これは、大学時代の知人、森川から聞いた話だ。
森川はよく「霊感が強い」と言っていたが、当時の自分は彼の言葉をまともに信じていなかった。ただ、ある日一緒に訪れたリサイクルショップでの出来事が、その認識を揺るがすことになるとは、思いもよらなかった。
その店は、骨董品屋のような佇まいだが、看板には「貴金属・骨董品・電化製品・オーディオ」と手書きで書かれており、何でも扱う雑多な雰囲気が漂っていた。外観は年季が入り、雨に打たれて色あせた壁や剥がれかけの屋根が、30年の歴史を感じさせた。
元々は森川の電子レンジを探すために出かけたのだが、「せっかくだから」とその店を覗くことになった。
店内は想像以上に無秩序だった。骨董品の間に家電製品が突っ込まれ、皿が本立て代わりに使われている始末。雑然とした空間に足を踏み入れた瞬間、胸の奥に不快感がじわりと広がった。
店主の姿は見当たらず、薄暗い蛍光灯だけが静かに明滅していた。外でボーッと看板を見上げていた森川を呼び入れると、彼は妙に落ち着かない様子で呟いた。
「ここ、なんかいる……」
その言葉に少し苛立ちを覚えた。いかにも「それらしい」場所で、森川の“霊感”の話が始まるのは予定調和のように感じたからだ。「どこにいるんだよ」と聞き返すと、彼は無言で天井を指差した。
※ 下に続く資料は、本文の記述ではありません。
(** On an empty batch [get_density] fails at the reshape, before it looks
    at the grid. *)
Lemma get_density_empty `{Externals}
    (self : TCNNGaussianNeRFField) (rs : RaySamples) :
  frustums_get_positions rs = [] ->
  get_density self rs =
  Raise (RuntimeError
           "cannot reshape tensor of 0 elements into shape [0, -1] because the unspecified dimension size -1 can be any value and is ambiguous").
Proof.
  intros E. unfold get_density. rewrite E. reflexivity.
Qed.

(** With an unrecognised [f_transition_function] the failure comes at query
    time: both queries read the unassigned local [smoothed_grid]. *)
Lemma unrecognized_f_fails_at_query `{Externals}
    (self : TCNNGaussianNeRFField) (rs : RaySamples) :
  f_transition_function self <> "relu"%string ->
  f_transition_function self <> "sigmoid"%string ->
  (frustums_get_positions rs <> [] ->
   get_density self rs = Raise (UnboundLocalError "smoothed_grid")) /\
  get_certified_radius self = Raise (UnboundLocalError "smoothed_grid").
Proof.
  intros H1 H2. unfold get_density, get_certified_radius.
  rewrite (assign_smoothed_grid_unrecognized self H1 H2). cbn [bind].
  split; [|reflexivity].
  intros Hne. rewrite view_rows_map by (apply map_nonempty; exact Hne).
  cbn [bind]. unfold arg_maxed_smoothed_grid.
  destruct (g_transition_function self =? "sigmoid")%string; auto.
Qed.
Definition success_only : value := VDict [(KStr "success", VBool true)].

Definition success_question (question : Question.t) : value :=
  VDict [(KStr "success", VBool true);
         (KStr "question", Question.format question)].

(** The [while] loop and the [return] after it.  [question] is the current
    draw, [k] counts the draws made so far, [rand k] is the generator's raw
    value for the next one.  [None] means that the fuel ran out with the loop
    still running. *)
Fixpoint quiz_loop (fuel : nat) (rand : nat -> nat) (previous : value)
    (questions : list Question.t) (total_questions : Z)
    (question : Question.t) (k : nat) : option (result value) :=
  match check_if_used previous question with
  | Raise e => Some (Raise e)
  | Ok false => Some (Ok (success_question question))
  | Ok true =>
      match fuel with
      | O => None
      | S fuel' =>
          match get_random_question questions (rand k) with
          | Raise e => Some (Raise e)
          | Ok question' =>
              match py_len previous with
              | Raise e => Some (Raise e)
              | Ok n =>
                  if n =? total_questions then Some (Ok success_only)
                  else quiz_loop fuel' rand previous questions
                                 total_questions question' (S k)
              end
          end
      end
  end.

Section Quiz.

Variable P : Platform.

(** The value a Python object stands for in a comparison with the integer
    column [Question.category]: an integer is itself, [None] asks for the
    rows without a category, anything else is up to the engine. *)
Definition category_param (v : value) : result (option Z) :=
  match v with
  | VInt n => Ok (Some n)
  | VNone => Ok None
  | _ => column_int P v
  end.

(** The candidate set: every question when [category['id'] == 0], those of
    that category otherwise. *)
Definition candidates (category : value) (db : DB)
  : result (list Question.t) :=
  (id <- py_getitem category "id" ;;
   if py_eq_int id 0 then Ok (db_questions db)
   else
     c <- category_param id ;;
     Ok (filter (has_category c) (db_questions db)))%result.

(** The body of the [try] block of POST /quizzes. *)
Definition quiz_try (fuel : nat) (rand : nat -> nat)
    (previous category : value) (db : DB) : option (result value) :=
  match (questions <- candidates category db ;;
         question <- get_random_question questions (rand O) ;;
         Ok (questions, question))%result with
  | Raise e => Some (Raise e)
  | Ok (questions, question) =>
      let total_questions := len questions in
      quiz_loop fuel rand previous questions total_questions question 1
  end.

(** POST /quizzes *)
Definition get_random_quiz_question (fuel : nat) (rand : nat -> nat)
    (request : Request) (db : DB) : option (result value) :=
  match (body <- get_json request ;;
         previous <- py_get body "previous_questions" ;;
         category <- py_get body "quiz_category" ;;
         Ok (previous, category))%result with
  | Raise e => Some (Raise e)
  | Ok (previous, category) =>
      option_map (fun r => try_except r (fun _ => abort 400))
                 (quiz_try fuel rand previous category db)
  end.

End Quiz.

(** A platform for running the handlers on concrete requests: strings are
    quoted as they are, and the engine takes integers for integer columns,
    strings for text columns and NULL for both. *)
Definition plain_platform : Platform :=
  {| repr_str := fun s => ("'" ++ s ++ "'")%string;
     column_int := fun v =>
       match v with
       | VInt n => Ok (Some n)
       | VNone => Ok None
       | _ => Raise SQLAlchemyError
       end;
     column_text := fun v =>
       match v with
       | VStr s => Ok (Some s)
       | VNone => Ok None
       | _ => Raise SQLAlchemyError
       end |}.

(** ** The specification's page, and sample data *)

(** The page of the specification: the elements of [items] at the positions
    [(p-1)*10], ..., [(p-1)*10 + 9] that exist, in order. *)
Definition page_of_spec {A} (p : Z) (items : list A) : list A :=
  firstn 10 (skipn (Z.to_nat ((p - 1) * 10)) items).

(** The search of the specification: a case-insensitive substring match.
    [prefix_ci s t] says that [t] starts with [s] up to the case of letters,
    [contains_ci s t] that [s] occurs in [t] so. *)
Fixpoint prefix_ci (s t : string) : bool :=
  match s with
  | EmptyString => true
  | String c s' =>
      match t with
      | EmptyString => false
      | String d t' => eqb_ci c d && prefix_ci s' t'
      end
  end.

Fixpoint contains_ci (s t : string) : bool :=
  prefix_ci s t
  || match t with
     | EmptyString => false
     | String _ t' => contains_ci s t'
     end.

(** A term without the characters that mean something in a pattern. *)
Fixpoint plain_term (s : string) : bool :=
  match s with
  | EmptyString => true
  | String c s' =>
      negb (Ascii.eqb c "%") && negb (Ascii.eqb c "_")
      && negb (Ascii.eqb c "\") && plain_term s'
  end.

Definition is_dict (v : value) : bool :=
  match v with
  | VDict _ => true
  | _ => false
  end.

(** The formatted question a response carries under [question], if any. *)
Definition question_field (response : value) : option value :=
  match response with
  | VDict d => dict_lookup d (KStr "question")
  | _ => None
  end.

(** The question the [k]-th draw of a run yields. *)
Definition draw (questions : list Question.t) (rand : nat -> nat) (k : nat)
  : result Question.t :=
  get_random_question questions (rand k).

Definition sample_question (i : Z) (text : string) (c : Z) : Question.t :=
  Question.mk i (Some text) (Some "yes"%string) (Some c) (Some 1).

Definition sample_db : DB :=
  {| db_questions :=
       [sample_question 3 "What is a monad?" 1;
        sample_question 1 "Who wrote Hamlet?" 2;
        sample_question 2 "When did Rome fall?" 1];
     db_categories := [Category.mk 1 "Science"; Category.mk 2 "Art"];
     next_id := 4;
     commit_fails := false |}.

Definition empty_db : DB :=
  {| db_questions := [];
     db_categories := [];
     next_id := 1;
     commit_fails := false |}.

(** Twelve questions with the ids 1 to 12. *)
Definition twelve_questions : list Question.t :=
  map (fun i => sample_question (Z.of_nat i) "Which one?" 1) (seq 1 12).

Definition quiz_request (previous : list Z) (category_id : Z) : Request :=
  {| args_page := None;
     get_json :=
       Ok (VDict [(KStr "previous_questions", VList (map VInt previous));
                  (KStr "quiz_category",
                   VDict [(KStr "type", VStr "click");
                          (KStr "id", VInt category_id)])]) |}.

Definition search_request (page : option Z) (term : string) : Request :=
  {| args_page := page;
     get_json := Ok (VDict [(KStr "searchTerm", VStr term)]) |}.

Definition plain_request (page : option Z) : Request :=
  {| args_page := page; get_json := Ok VNone |}.

Definition second_page : Request := plain_request (Some 2).

(** ** Notions for the properties of the whole interface *)

(** The request for page [i] with a given body. *)
Definition page_request (json : result value) (i : nat) : Request :=
  {| args_page := Some (Z.of_nat i); get_json := json |}.

(** A field of an answer. *)
Definition field (name : string) (response : value) : option value :=
  match response with
  | VDict d => dict_lookup d (KStr name)
  | _ => None
  end.

Definition by_id (q1 q2 : Question.t) : Prop :=
  Question.id q1 <= Question.id q2.

Definition question_ids (db : DB) : list Z :=
  map Question.id (db_questions db).

Definition category_ids (db : DB) : list Z :=
  map Category.id (db_categories db).

(** The entry of the category map a row stands for. *)
Definition category_entry (c : Category.t) : key * value :=
  (KInt (Category.id c), VStr (Category.type c)).

(** What a primary key with a sequence gives: no id twice in the question
    table, and every id below the one the next insertion gets. *)
Definition ids_fresh (db : DB) : Prop :=
  NoDup (question_ids db)
  /\ Forall (fun i => i < next_id db) (question_ids db).

(** The four JSON error answers the handlers of this program can give. *)
Definition error_answer (r : Response) : Prop :=
  r = not_found \/ r = unprocessable \/ r = bad_request
  \/ r = internal_server_error.
Lemma Inv_step (a : Action) (s s' : System) :
  Inv s -> step a s = Some s' -> panicked s' = false -> Inv s'.
Proof.
  intros HI Hstep Hp'. unfold snapper.step in Hstep.
  destruct (panicked s) eqn:Hp; [discriminate|].
  destruct a.
  - (* Open *)
    destruct (main s) eqn:Hm; try discriminate.
    inversion Hstep; subst s'; clear Hstep.
    unfold snapper.Open in *.
    destruct (FourCCToPixelFormat format) as [pf [e|]].
    + apply (Inv_same_pipeline s); try reflexivity; [assumption| |discriminate].
      fld. fates_simpl. reflexivity.
    + unfold Close_enter in *. destruct (cam (c s)) eqn:Hcam.
      * apply (Inv_same_pipeline s); try reflexivity; [assumption|congruence].
      * apply Open_body_Inv; [|assumption|apply alive_or_dead; auto].
        apply (Inv_same_pipeline s); try reflexivity; [assumption|discriminate].
  - (* Snap *)
    destruct (main s) eqn:Hm; try discriminate.
    inversion Hstep; subst s'; clear Hstep.
    apply (Inv_same_pipeline s); try reflexivity; [assumption|discriminate].
  - (* Close *)
    destruct (main s) eqn:Hm; try discriminate.
    inversion Hstep; subst s'; clear Hstep.
    unfold Close, Close_enter in *. destruct (cam (c s)) eqn:Hcam.
    + apply (Inv_same_pipeline s); try reflexivity; [assumption|congruence].
    + apply (Inv_same_pipeline s); try reflexivity; [assumption| |discriminate].
      fld. fates_simpl. reflexivity.
  - (* the application goroutine goes on *)
    unfold snapper.main_step in Hstep. destruct (main s) eqn:Hm; try discriminate.
    + destruct (stream (c s)) as [ch|] eqn:Hs; [|discriminate].
      destruct (closed ch) eqn:Hc; [|discriminate].
      inversion Hstep; subst s'; clear Hstep.
      apply (Inv_same_pipeline s); try reflexivity; [assumption| |discriminate].
      fld. fates_simpl. reflexivity.
    + unfold Close_send in Hstep. destruct (stop (c s)) as [ch|] eqn:Hs; [|discriminate].
      destruct (closed ch) eqn:Hc.
      { inversion Hstep; subst s'. discriminate. }
      destruct (buffered ch <? cap ch)%nat; [|discriminate].
      inversion Hstep; subst s'; clear Hstep.
      pose proof (inv_in_close s HI) as Hi. rewrite Hm in Hi.
      destruct HI as [Ha Hcl _ Hst Hn Hb]. inv_fields.
      intros ch' Hch'. inversion Hch'. reflexivity.
    + destruct (stream (c s)) as [ch|] eqn:Hs; [|discriminate].
      destruct (closed ch) eqn:Hc; [|discriminate].
      inversion Hstep; subst s'; clear Hstep.
      assert (Hdead : capture_alive s = false).
      { apply alive_or_dead; [assumption|]. left. unfold stream_open.
        rewrite Hs, Hc. reflexivity. }
      pose proof (dead_no_pending s Hdead) as Hpend.
      assert (Hcam : cam (c s) <> None).
      { apply (inv_in_close s HI). rewrite Hm. reflexivity. }
      destruct (cam (c s)) as [w0|] eqn:E; [|congruence].
      rewrite (Close_finish_with_cam s w0 E) in *.
      set (s2 := mkSystem _ _ _ _ _ _) in *.
      assert (HI2 : Inv (set_main Idle s2)).
      { subst s2. destruct HI as [Ha Hcl _ Hst Hn Hb]. inv_fields.
        intros _. rewrite Hs, Hc. reflexivity. }
      assert (Hp2 : panicked s2 = false) by exact Hp.
      assert (Hd2 : capture_alive s2 = false) by exact Hdead.
      destruct k as [|device format w h pf ans|ret]; unfold snapper.resume.
      * apply (Inv_same_pipeline (set_main Idle s2));
          try reflexivity; [assumption| |discriminate].
        fld. fates_simpl. reflexivity.
      * apply Open_body_Inv; assumption.
      * apply (Inv_same_pipeline (set_main Idle s2));
          try reflexivity; [assumption| |discriminate].
        fld. fates_simpl. reflexivity.
  - (* capture waits for a frame *)
    destruct (capture s) eqn:Hcap; try discriminate.
    inversion Hstep; subst s'; clear Hstep.
    assert (Halive : capture_alive s = true) by (unfold capture_alive; now rewrite Hcap).
    destruct (inv_alive s HI Halive) as [Hcam Hopen].
    destruct (cam (c s)) as [w0|] eqn:E; [|congruence].
    unfold capture_wait in *. rewrite (on_cam_with_cam _ s w0 E) in *.
    fld_in Hp'. fld. rewrite Hp in *.
    destruct a as [|e|[[fr ix]|e]].
    + apply (Inv_same_pipeline s); try reflexivity; [assumption| |congruence].
      fld. fates_simpl. reflexivity.
    + discriminate Hp'.
    + rewrite (on_cam_with_cam _ _ w0) in * by exact E.
      destruct HI as [Ha Hcl Hi Hst Hn Hb].
      unfold pending in Hn, Hb. rewrite Hcap, app_nil_r in Hn, Hb.
      unfold count_fetch. inv_fields.
      * apply NoDup_app; [assumption|repeat constructor; intros []|].
        intros n Hin [<-|[]].
        rewrite Forall_forall in Hb. specialize (Hb _ Hin). lia.
      * apply Forall_app. split; [|repeat constructor].
        eapply Forall_impl; [|exact Hb]. cbn. intros; lia.
    + rewrite (on_cam_with_cam _ _ w0) in * by exact E. discriminate Hp'.
  - (* select: send *)
    destruct (capture s) eqn:Hcap; try discriminate.
    destruct (send_ready s) eqn:Hready; [|discriminate].
    inversion Hstep; subst s'; clear Hstep.
    assert (Halive : capture_alive s = true) by (unfold capture_alive; now rewrite Hcap).
    destruct (inv_alive s HI Halive) as [Hcam Hopen].
    destruct (cam (c s)) as [w0|] eqn:E; [|congruence].
    unfold select_send, stream_open, send_ready, receiver_parked in *.
    destruct (stream (c s)) as [ch|] eqn:Hs; [|discriminate].
    destruct (closed ch) eqn:Hc; [discriminate|].
    destruct HI as [Ha Hcl Hi Hst Hn Hb].
    unfold pending in Hn, Hb. rewrite Hcap in Hn, Hb.
    destruct (main s) eqn:Hm; try discriminate.
    + unfold Snap_received in *. fld_in Hp'. fld.
      destruct (framer (c s)) as [fr|]; [|discriminate].
      destruct (fr (frame got) (Some (ReleaseIndex (index got)))) as [r called].
      rewrite run_rels_with_cam in * by (fld; congruence).
      assert (Hf : fates (map (fun r0 : relfn =>
                     @Called Frame (ReleaseFrame (released_index r0))) called) = []).
      { clear. induction called; [reflexivity|assumption]. }
      inv_fields; rewrite ?Hf, ?app_nil_r; auto.
    + unfold Close_receive. rewrite (on_cam_with_cam _ _ w0) in * by exact E.
      inv_fields.
  - (* select: stop *)
    destruct (capture s) eqn:Hcap; try discriminate.
    destruct (stop_ready s) eqn:Hready; [|discriminate].
    inversion Hstep; subst s'; clear Hstep.
    assert (Halive : capture_alive s = true) by (unfold capture_alive; now rewrite Hcap).
    destruct (inv_alive s HI Halive) as [Hcam Hopen].
    destruct (cam (c s)) as [w0|] eqn:E; [|congruence].
    unfold select_stop, stop_ready, stream_open in *.
    destruct (stop (c s)) as [ch|] eqn:Hst'; [|discriminate].
    destruct (stream (c s)) as [ch2|] eqn:Hs; [|discriminate].
    destruct (closed ch2) eqn:Hc; [discriminate|].
    rewrite (on_cam_with_cam _ _ w0) in * by exact E.
    unfold close_stream in *. fld_in Hp'. fld. rewrite Hs in *. fld_in Hp'. fld.
    rewrite Hc in *.
    destruct HI as [Ha Hcl Hi Hst Hn Hb].
    unfold pending in Hn, Hb. rewrite Hcap in Hn, Hb.
    inv_fields.
    intros ch0 Hch0. inversion Hch0. fld. eauto.
  - (* select: default *)
    destruct (capture s) eqn:Hcap; try discriminate.
    destruct (send_ready s || stop_ready s) eqn:Hready; [discriminate|].
    inversion Hstep; subst s'; clear Hstep.
    assert (Halive : capture_alive s = true) by (unfold capture_alive; now rewrite Hcap).
    destruct (inv_alive s HI Halive) as [Hcam Hopen].
    destruct (cam (c s)) as [w0|] eqn:E; [|congruence].
    unfold select_default in *. rewrite (on_cam_with_cam _ _ w0) in * by exact E.
    destruct HI as [Ha Hcl Hi Hst Hn Hb].
    unfold pending in Hn, Hb. rewrite Hcap in Hn, Hb.
    inv_fields.
Qed.

Lemma step_not_panicked (a : Action) (s s' : System) :
  step a s = Some s' -> panicked s = false.
Proof.
  unfold snapper.step. destruct (panicked s); [discriminate|reflexivity].
Qed.
(** The output and the result of the two toolchain blocks and the final
    line, from any state. *)
Lemma best_effort_outcome env d st :
  printed (trace (fst (best_effort env d st))) = printed (trace st) ++ expected_output env d /\
  (snd (best_effort env d st) = Ok tt <-> success_message d ∈ expected_output env d).
Proof.
  pose proof (success_message_not_warning d) as Hw.
  assert (Hbuild : forall st1,
    printed (trace (fst (match generate_distribution env d st1 with
                         | (st', Ok _) => print (success_message d) st'
                         | (st', Raise e) => (st', Raise e)
                         end))) = printed (trace st1) ++ build_output env d /\
    (snd (match generate_distribution env d st1 with
          | (st', Ok _) => print (success_message d) st'
          | (st', Raise e) => (st', Raise e)
          end) = Ok tt <-> success_message d ∈ build_output env d)).
  { intros st1. destruct (generate_distribution_eq env d st1) as (ev2 & F2 & ->).
    unfold build_output, print, emit.
    destruct (build_failure env d) as [e|]; [destruct (isinstance_Exception e)|];
      cbn [fst snd fs trace]; rewrite ?printed_app, (toolchain_prints_nothing ev2 F2);
      cbn [printed omap list_omap app]; rewrite ?app_nil_r, <- ?app_assoc;
      (split; [done|]).
    - split; [intros _; in_list|done].
    - split; [done|]. by intros ?%elem_of_nil.
    - split; [intros _; in_list|done]. }
  unfold best_effort, bind. fold (success_message d).
  destruct (upgrade_toolchain_eq env st) as (ev1 & F1 & ->). unfold expected_output.
  destruct (upgrade_failure env) as [e|]; [destruct (isinstance_ImportError e)|].
  - destruct (Hbuild (St (fs st) (trace st ++ ev1 ++ [EPrint pip_warning]))) as [-> Hiff].
    cbn [trace]. rewrite !printed_app, (toolchain_prints_nothing ev1 F1).
    cbn [printed omap list_omap app]. split; [by rewrite <- app_assoc|].
    rewrite Hiff, elem_of_cons. split; [by right|]. by intros [?|?].
  - cbn [fst snd trace]. rewrite printed_app, (toolchain_prints_nothing ev1 F1), app_nil_r.
    split; [done|]. split; [done|]. by intros ?%elem_of_nil.
  - destruct (Hbuild (St (fs st) (trace st ++ ev1))) as [-> Hiff].
    cbn [trace]. rewrite printed_app, (toolchain_prints_nothing ev1 F1), app_nil_r.
    by split.
Qed.

(** The lines a run prints are determined by how the toolchain ends.  A run
    that fails in a file-writing step prints nothing.  Otherwise it prints
    the pip warning if the upgrade failed with an [ImportError], then the
    build error message if the build failed with an [Exception], then the
    success message; a failure that no handler catches ends the output where
    it occurs. *)
Theorem console_output env d toml lt rp fs0 :
  printed (trace (fst (run env d toml lt rp fs0))) =
  match snd (materialize env d toml lt rp (St fs0 [])) with
  | Ok _ => expected_output env d
  | Raise _ => []
  end.
Proof.
  pose proof (materialize_prints_nothing env d toml lt rp fs0) as Hmat.
  unfold run. rewrite create_package_split.
  destruct (materialize env d toml lt rp (St fs0 [])) as [st1 [[]|e]]; cbn [fst snd] in *;
    [|done].
  destruct (best_effort_outcome env d st1) as [-> _]. by rewrite Hmat.
Qed.

(** The success message is printed exactly when [create_package] returns
    normally. *)
Theorem success_printed_iff_returns env d toml lt rp fs0 :
  snd (run env d toml lt rp fs0) = Ok tt <->
  success_message d ∈ printed (trace (fst (run env d toml lt rp fs0))).
Proof.
  pose proof (materialize_prints_nothing env d toml lt rp fs0) as Hmat.
  unfold run. rewrite create_package_split.
  destruct (materialize env d toml lt rp (St fs0 [])) as [st1 [[]|e]]; cbn [fst snd] in *.
  - destruct (best_effort_outcome env d st1) as [-> ->]. by rewrite Hmat.
  - rewrite Hmat. split; [done|]. by intros ?%elem_of_nil.
Qed.

(** ** The toolchain blocks *)

Lemma best_effort_no_setup env d st n p :
  find_packages env d = Ok [] ->
  ESetup n p ∈ trace (fst (best_effort env d st)) -> ESetup n p ∈ trace st.
Proof.
  intros Hfind.
  unfold best_effort, upgrade_toolchain, generate_distribution, try_except, bind,
    print, emit, lift, index, raise, ret.
  repeat first [ progress cbn [fst snd fs trace] | case_innermost ]; simplify_eq;
    rewrite ?elem_of_app, ?elem_of_cons, ?elem_of_nil; intros Hin;
    repeat match goal with H : _ \/ _ |- _ => destruct H end;
    first [ assumption | discriminate | contradiction ].
Qed.

(** When package discovery finds nothing, [setup] is never called.  If the
    file-writing steps succeeded, the upgrade did not stop the run and the
    shell command returned, the missing first package shows up as the caught
    [IndexError]: its message is printed and the run still returns
    normally. *)
Theorem no_packages_no_setup env d toml lt rp fs0 :
  find_packages env d = Ok [] ->
  (forall n p, ESetup n p ∉ trace (fst (run env d toml lt rp fs0))) /\
  (snd (materialize env d toml lt rp (St fs0 [])) = Ok tt ->
   (forall e, upgrade_failure env = Some e -> isinstance_ImportError e = true) ->
   (exists z, os_system env build_cmd = Ok z) ->
   snd (run env d toml lt rp fs0) = Ok tt /\
   "Error generating distribution files: list index out of range"
     ∈ printed (trace (fst (run env d toml lt rp fs0)))).
Proof.
  intros Hfind. pose proof (materialize_no_toolchain env d toml lt rp fs0) as Fmat.
  unfold run. rewrite create_package_split.
  destruct (materialize env d toml lt rp (St fs0 [])) as [st1 r1]. cbn [fst snd] in *.
  split.
  - intros n p Hin.
    assert (Hst1 : ESetup n p ∈ trace st1).
    { destruct r1 as [[]|e]; [|done]. by apply (best_effort_no_setup env d st1 n p). }
    rewrite Forall_forall in Fmat. by specialize (Fmat _ Hst1).
  - intros -> Hup [z Hz].
    destruct (best_effort_outcome env d st1) as [-> ->].
    assert (Hout : expected_output env d =
      match upgrade_failure env with Some _ => [pip_warning] | None => [] end ++
      ["Error generating distribution files: list index out of range"; success_message d]).
    { unfold expected_output, build_output, build_failure. rewrite Hz, Hfind.
      destruct (upgrade_failure env) as [e|] eqn:Hu; [by rewrite (Hup e eq_refl)|done]. }
    rewrite Hout. split.
    + apply elem_of_app. right. in_list.
    + apply elem_of_app. right. apply elem_of_app. right. in_list.
Qed.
天井には何もない。ただ、薄暗い空間が広がるばかりだ。
店の奥に進むと古びた階段が見えた。森川が「もう見られてる」と低い声で呟く。その言葉に背筋がざわついたが、からかわれているだけだろうと思い直し、階段を昇り始めた。
一段、また一段と昇るごとに、空気が冷たく重くなっていくのがわかる。階段の先に見えた二階は意外にも明るかった。だが、足を踏み入れた瞬間、目に飛び込んできた光景に息を呑んだ。
壁一面に並べられた着物。成人式や結婚式で着るような華やかな晴れ着がずらりと、袖に棒を通されてまるで案山子のように立ち並んでいる。その異様さに圧倒されていると、視界の隅で何かが動いた。
奥の晴れ着が揺れている。思わずそちらに目を向けた瞬間、着物の後ろから“それ”が覗いた。
人間の目とは思えない、冷たく激しい敵意を湛えた目。女の顔だった。
身体が凍りつき、息が詰まる。猛烈な吐き気がこみ上げ、意識が遠のいていった。その間もあの目は消えず、鋭く自分を睨みつけていた。
気づけば二階の床に倒れ込んでいた。森川と店主らしき男が話している声が聞こえるが、内容は耳に入らない。階段を降りようとするが、足がもつれて立てない。森川と店主が肩を貸してくれ、やっと店の外へ出た。
外に出ると同時に胃の中のものをすべて吐き出した。白い胃液が排水溝を伝う。息を整える余裕もなく、再び嘔吐。森川が背中をさすりながら、低い声で囁いた。
「あの目、見たんですね」
その言葉に、さっきの光景が頭をよぎる。再び吐き気が襲い、しばらく動けなかった。
やっと落ち着いた頃、森川が淡々と話し始めた。
「あの晴れ着、すべて中古らしいです。前の持ち主の怨念が宿っている可能性が高いですね」
彼の話では、晴れ着は成人式や結婚式といった人生の晴れ舞台の象徴であり、やむを得ない事情で手放す人も多いという。その未練や悲しみが、着物に深く刻まれることがある。
「あの女の目、客を追い払おうとしてましたね」
店主曰く、ここを訪れる客の多くが二階で何かを感じて帰るらしい。自分も、あの目で睨まれていたのだろう。
その日以来、森川は「ここには二度と行くべきじゃない」と強く言うようになった。着物を見かけるたび、あの敵意むき出しの目が脳裏をよぎる。
今でもその記憶は薄れるどころか、時折夢に現れるほどだ。